TLDR: Si eres un nómada digital, pagas impuestos en Francia solo si eres residente fiscal. La residencia se determina según criterios precisos: estancia superior a 6 meses, centro de intereses económicos o actividad principal en Francia, o familia establecida en el país. Si no eres residente, solo pagas impuestos sobre los ingresos de origen francés. Los convenios fiscales con otros países pueden excluir la tributación en Francia, siempre que seas residente fiscal en el Estado asociado y no tengas una base fija en Francia.
Residencia fiscal en Francia
Se considera que eres residente fiscal francés si:
- Permaneces en Francia más de 6 meses al año, incluso en alojamientos temporales como hoteles o Airbnb.
- Tu familia (cónyuge o hijos menores) vive de manera estable en Francia.
- El centro de tus intereses económicos está en Francia, es decir, la mayor parte de tus ingresos mundiales provienen de actividades realizadas en el país.
- Tu actividad principal, en términos de tiempo dedicado o ingresos generados, se ejerce en Francia.
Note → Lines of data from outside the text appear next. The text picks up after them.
(** A 1-D tensor built from Python integers. *)
Record Tensor1 : Type := mkTensor1 {
  dtype1 : dtype;
  data1 : list Z
}.

(** A 2-D tensor of token ids, one row per batch element. *)
Record IndexTensor : Type := mkIndexTensor {
  idx_dtype : dtype;
  idx_rows : list (list Z)
}.

(** A 2-D float tensor. *)
Record Tensor2 : Type := mkTensor2 {
  rows2 : nat;
  cols2 : nat;
  item2 : nat -> nat -> R
}.

(** A 3-D float tensor. *)
Record Tensor3 : Type := mkTensor3 {
  size0 : nat;
  size1 : nat;
  size2 : nat;
  item3 : nat -> nat -> nat -> R
}.

Definition fits_int64 (z : Z) : bool :=
  ((- 2 ^ 63 <=? z) && (z <? 2 ^ 63))%Z.

(** [torch.tensor(l)] for a list of Python integers: the empty list gives an
    empty tensor of the default dtype, float32; integers give int64, and an
    integer that does not fit in 64 bits raises. *)
Definition torch_tensor (l : list Z) : result Tensor1 :=
  match l with
  | [] => Ok (mkTensor1 float32 [])
  | _ => if forallb fits_int64 l then Ok (mkTensor1 int64 l)
         else Raise in_torch_tensor RuntimeError_overflow
  end.

(** [torch.tensor(z).unsqueeze(0)] for one Python integer. *)
Definition torch_tensor_scalar (z : Z) : result Tensor1 :=
  if fits_int64 z then Ok (mkTensor1 int64 [z])
  else Raise in_torch_tensor RuntimeError_overflow.

(** [t.unsqueeze(0)] on a 1-D tensor: shape (n) becomes (1, n). *)
Definition unsqueeze0 (t : Tensor1) : IndexTensor :=
  mkIndexTensor (dtype1 t) [data1 t].

(** [t.unsqueeze(0)] on a 2-D float tensor. *)
Definition unsqueeze0_2 (t : Tensor2) : Tensor3 :=
  mkTensor3 1 (rows2 t) (cols2 t) (fun _ i k => item2 t i k).

(** [t.transpose(0, 1)] *)
Definition transpose01 (t : Tensor3) : Tensor3 :=
  mkTensor3 (size1 t) (size0 t) (size2 t) (fun i j k => item3 t j i k).

(** [t.transpose(1, 2)] *)
Definition transpose12 (t : Tensor3) : Tensor3 :=
  mkTensor3 (size0 t) (size2 t) (size1 t) (fun b i j => item3 t b j i).

(** [t[:n, :]]: a Python slice is clamped to the size, it never raises. *)
Definition slice0 (t : Tensor3) (n : nat) : Tensor3 :=
  mkTensor3 (Nat.min n (size0 t)) (size1 t) (size2 t) (item3 t).

(** [torch.zeros(r, c)] *)
Definition zeros (r c : nat) : Tensor2 := mkTensor2 r c (fun _ _ => 0%R).

(** Broadcasting of one dimension: equal sizes, or one of them is 1. *)
Definition broadcast_dim (m n : nat) : option nat :=
  if m =? n then Some m
  else if m =? 1 then Some n
  else if n =? 1 then Some m
  else None.

(** The index read in a dimension of size [m] for position [i] of the
    broadcast result. *)
Definition bidx (m i : nat) : nat := if m =? 1 then 0 else i.

(** [a + b] with broadcasting. *)
Definition tensor_add (a b : Tensor3) : result Tensor3 :=
  match broadcast_dim (size0 a) (size0 b),
        broadcast_dim (size1 a) (size1 b),
        broadcast_dim (size2 a) (size2 b) with
  | Some n0, Some n1, Some n2 =>
      Ok (mkTensor3 n0 n1 n2
            (fun i j k =>
               (item3 a (bidx (size0 a) i) (bidx (size1 a) j) (bidx (size2 a) k)
                + item3 b (bidx (size0 b) i) (bidx (size1 b) j) (bidx (size2 b) k))%R))
  | _, _, _ => Raise in_add RuntimeError_shape
  end.

(** The sum of [f 0], ..., [f (n-1)]. *)
Fixpoint sumR (n : nat) (f : nat -> R) : R :=
  match n with
  | O => 0%R
  | S n' => (sumR n' f + f n')%R
  end.

(** [torch.bmm(a, b)]: per batch element, (n x m) times (m x p). *)
Definition bmm (a b : Tensor3) : result Tensor3 :=
  if (size0 a =? size0 b) && (size2 a =? size1 b)
  then Ok (mkTensor3 (size0 a) (size1 a) (size2 b)
             (fun bt i j => sumR (size2 a) (fun k => (item3 a bt i k * item3 b bt k j)%R)))
  else Raise in_bmm RuntimeError_shape.

(** [t / c] for a scalar [c]. *)
Definition div_scalar (t : Tensor3) (c : R) : Tensor3 :=
  mkTensor3 (size0 t) (size1 t) (size2 t) (fun b i j => (item3 t b i j / c)%R).

(** [torch.softmax(t, dim=-1)] *)
Definition softmax (t : Tensor3) : Tensor3 :=
  mkTensor3 (size0 t) (size1 t) (size2 t)
    (fun b i j => (exp (item3 t b i j)
                   / sumR (size2 t) (fun j' => exp (item3 t b i j')))%R).

(** [nn.ReLU()] *)
Definition relu (t : Tensor3) : Tensor3 :=
  mkTensor3 (size0 t) (size1 t) (size2 t) (fun b i j => Rmax 0 (item3 t b i j)).

(** [t[:, -1, :]]: the last index of dimension 1; raises when it is empty. *)
Definition select_last (t : Tensor3) : result Tensor2 :=
  if size1 t =? 0 then Raise in_subscript IndexError
  else Ok (mkTensor2 (size0 t) (size2 t) (fun b v => item3 t b (size1 t - 1) v)).

(** The first index below [n] at which [f] is maximal ([0] when [n = 0]). *)
Fixpoint argmax_below (f : nat -> R) (n : nat) : nat :=
  match n with
  | O => 0
  | S n' => let best := argmax_below f n' in
            if Rlt_dec (f best) (f n') then n' else best
  end.

(** [torch.argmax(t).item()]: without [dim], the index into the flattened
    tensor. *)
Definition argmax (t : Tensor2) : result Z :=
  if rows2 t * cols2 t =? 0 then Raise in_argmax IndexError
  else Ok (Z.of_nat
             (argmax_below (fun n => item2 t (n / cols2 t) (n mod cols2 t))
                (rows2 t * cols2 t))).

(* ===================================================================== *)
(** * PyTorch layers used by the notebook *)
(* ===================================================================== *)

(** [nn.Embedding(num_embeddings, embedding_dim)] *)
Module nn_Embedding.
Record t : Type := mk {
  num_embeddings : nat;
  embedding_dim : nat;
  weight : nat -> nat -> R          (* num_embeddings x embedding_dim *)
}.

Definition init (num_embeddings embedding_dim : nat) (w0 : nat -> nat -> R) : t :=
  mk num_embeddings embedding_dim w0.

Definition valid_index (self : t) (id : Z) : bool :=
  ((0 <=? id) && (id <? Z.of_nat (num_embeddings self)))%Z.

(** The rows of [weight] selected by the ids of [x], shape (B, L, d).  The
    index tensor must be int64, and every id must be a row of the table:
    there is no wrap-around for negative ids. *)
Definition forward (x : IndexTensor) : M t Tensor3 :=
  let* self := get in
  match idx_dtype x with
  | float32 => raise in_Embedding RuntimeError_dtype
  | int64 =>
      if forallb (forallb (valid_index self)) (idx_rows x)
      then ret (mkTensor3 (length (idx_rows x)) (length (hd [] (idx_rows x)))
                  (embedding_dim self)
                  (fun b i k =>
                     weight self (Z.to_nat (nth i (nth b (idx_rows x) []) 0%Z)) k))
      else raise in_Embedding IndexError
  end.
End nn_Embedding.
Ingresos gravables en Francia para no residentes
Si no eres residente fiscal en Francia, solo estás obligado a pagar impuestos sobre los ingresos de origen francés, entre ellos:
- Ingresos de una base fija profesional en Francia, como una oficina o un local alquilado para desarrollar tu actividad.
- Ingresos inmobiliarios, por ejemplo, alquileres percibidos de propiedades ubicadas en Francia.
- Ingresos de actividades lucrativas ocasionales, como ventas en plataformas en línea dirigidas a clientes franceses.
Convenios fiscales bilaterales
Los convenios fiscales con países como Portugal o Irlanda pueden excluir la tributación en Francia para los ingresos de profesiones liberales, siempre que:
- No tengas una base fija en Francia.
- Seas efectivamente residente fiscal en el Estado asociado, como lo demuestra un certificado de residencia fiscal emitido por las autoridades locales.
Documentación necesaria
Para demostrar tu residencia fiscal o su ausencia, es fundamental conservar documentos como:
- Sellados en el pasaporte, billetes de avión, contratos de alquiler en el extranjero para probar la duración de las estancias.
- Extractos bancarios, contratos con clientes extranjeros para demostrar que el centro de tus intereses económicos no está en Francia.
- Contratos de alquiler de oficinas en el extranjero para probar la ausencia de una base fija en Francia.
Riesgos y excepciones específicas
Uno de los principales riesgos para los nómadas digitales es la doble imposición, que ocurre cuando dos Estados te consideran residente fiscal. En estos casos, los convenios fiscales bilaterales establecen criterios de prevalencia para determinar qué país tiene derecho a gravarte. Otro riesgo se refiere a las actividades en plataformas en línea: si la administración fiscal francesa sospecha de evasión del IVA, puede notificar tu cuenta a la plataforma, que está obligada a suspenderte en un plazo de un mes desde la notificación, sin posibilidad de recurso directo.
Agentes de la función pública francesa
Los agentes de la función pública francesa en servicio en el extranjero siguen siendo residentes fiscales en Francia, a menos que tributen localmente sobre la totalidad de sus ingresos.